__Saved data entries__
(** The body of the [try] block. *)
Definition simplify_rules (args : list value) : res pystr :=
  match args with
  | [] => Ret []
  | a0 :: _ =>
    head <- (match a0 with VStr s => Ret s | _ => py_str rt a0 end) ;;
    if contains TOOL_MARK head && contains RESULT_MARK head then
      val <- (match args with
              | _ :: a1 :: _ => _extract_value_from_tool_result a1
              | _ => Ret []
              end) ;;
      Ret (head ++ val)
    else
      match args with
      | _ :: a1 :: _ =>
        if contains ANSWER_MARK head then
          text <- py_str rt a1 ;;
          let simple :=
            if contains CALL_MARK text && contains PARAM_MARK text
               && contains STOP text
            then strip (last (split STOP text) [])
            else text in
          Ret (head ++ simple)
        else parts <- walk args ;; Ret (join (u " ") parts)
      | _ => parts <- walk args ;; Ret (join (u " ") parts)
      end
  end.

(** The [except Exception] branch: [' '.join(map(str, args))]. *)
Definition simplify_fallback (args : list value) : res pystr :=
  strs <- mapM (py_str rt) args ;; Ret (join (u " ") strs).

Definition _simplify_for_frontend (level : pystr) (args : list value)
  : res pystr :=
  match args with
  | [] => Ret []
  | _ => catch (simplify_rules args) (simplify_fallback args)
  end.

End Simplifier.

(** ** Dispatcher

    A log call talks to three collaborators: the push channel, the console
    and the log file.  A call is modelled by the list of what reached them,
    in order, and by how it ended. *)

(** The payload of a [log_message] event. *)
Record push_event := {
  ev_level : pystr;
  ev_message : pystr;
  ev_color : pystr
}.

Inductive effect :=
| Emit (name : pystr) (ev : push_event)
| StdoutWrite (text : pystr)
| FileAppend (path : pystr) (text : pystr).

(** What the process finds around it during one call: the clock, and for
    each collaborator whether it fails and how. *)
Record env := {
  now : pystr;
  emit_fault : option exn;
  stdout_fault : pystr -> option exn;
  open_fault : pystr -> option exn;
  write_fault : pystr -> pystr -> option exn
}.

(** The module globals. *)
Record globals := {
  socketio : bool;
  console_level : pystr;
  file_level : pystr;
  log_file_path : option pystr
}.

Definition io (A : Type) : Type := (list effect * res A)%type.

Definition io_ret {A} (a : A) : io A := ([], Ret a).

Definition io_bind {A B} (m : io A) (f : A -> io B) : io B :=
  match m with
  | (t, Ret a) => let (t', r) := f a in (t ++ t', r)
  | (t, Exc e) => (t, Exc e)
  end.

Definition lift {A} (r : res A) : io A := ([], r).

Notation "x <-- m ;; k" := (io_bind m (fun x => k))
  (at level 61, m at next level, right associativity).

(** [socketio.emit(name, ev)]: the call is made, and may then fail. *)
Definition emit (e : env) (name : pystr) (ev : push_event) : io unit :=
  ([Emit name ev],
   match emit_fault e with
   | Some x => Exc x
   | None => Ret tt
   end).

__TASK__
Repeat the records above exactly as they appear.

__TASK RESULT__
(** The body of the [try] block. *)
Definition simplify_rules (args : list value) : res pystr :=
  match args with
  | [] => Ret []
  | a0 :: _ =>
    head <- (match a0 with VStr s => Ret s | _ => py_str rt a0 end) ;;
    if contains TOOL_MARK head && contains RESULT_MARK head then
      val <- (match args with
              | _ :: a1 :: _ => _extract_value_from_tool_result a1
              | _ => Ret []
              end) ;;
      Ret (head ++ val)
    else
      match args with
      | _ :: a1 :: _ =>
        if contains ANSWER_MARK head then
          text <- py_str rt a1 ;;
          let simple :=
            if contains CALL_MARK text && contains PARAM_MARK text
               && contains STOP text
            then strip (last (split STOP text) [])
            else text in
          Ret (head ++ simple)
        else parts <- walk args ;; Ret (join (u " ") parts)
      | _ => parts <- walk args ;; Ret (join (u " ") parts)
      end
  end.

(** The [except Exception] branch: [' '.join(map(str, args))]. *)
Definition simplify_fallback (args : list value) : res pystr :=
  strs <- mapM (py_str rt) args ;; Ret (join (u " ") strs).

Definition _simplify_for_frontend (level : pystr) (args : list value)
  : res pystr :=
  match args with
  | [] => Ret []
  | _ => catch (simplify_rules args) (simplify_fallback args)
  end.

End Simplifier.

(** ** Dispatcher

    A log call talks to three collaborators: the push channel, the console
    and the log file.  A call is modelled by the list of what reached them,
    in order, and by how it ended. *)

(** The payload of a [log_message] event. *)
Record push_event := {
  ev_level : pystr;
  ev_message : pystr;
  ev_color : pystr
}.

Inductive effect :=
| Emit (name : pystr) (ev : push_event)
| StdoutWrite (text : pystr)
| FileAppend (path : pystr) (text : pystr).

(** What the process finds around it during one call: the clock, and for
    each collaborator whether it fails and how. *)
Record env := {
  now : pystr;
  emit_fault : option exn;
  stdout_fault : pystr -> option exn;
  open_fault : pystr -> option exn;
  write_fault : pystr -> pystr -> option exn
}.

(** The module globals. *)
Record globals := {
  socketio : bool;
  console_level : pystr;
  file_level : pystr;
  log_file_path : option pystr
}.

Definition io (A : Type) : Type := (list effect * res A)%type.

Definition io_ret {A} (a : A) : io A := ([], Ret a).

Definition io_bind {A B} (m : io A) (f : A -> io B) : io B :=
  match m with
  | (t, Ret a) => let (t', r) := f a in (t ++ t', r)
  | (t, Exc e) => (t, Exc e)
  end.

Definition lift {A} (r : res A) : io A := ([], r).

Notation "x <-- m ;; k" := (io_bind m (fun x => k))
  (at level 61, m at next level, right associativity).

(** [socketio.emit(name, ev)]: the call is made, and may then fail. *)
Definition emit (e : env) (name : pystr) (ev : push_event) : io unit :=
  ([Emit name ev],
   match emit_fault e with
   | Some x => Exc x
   | None => Ret tt
   end).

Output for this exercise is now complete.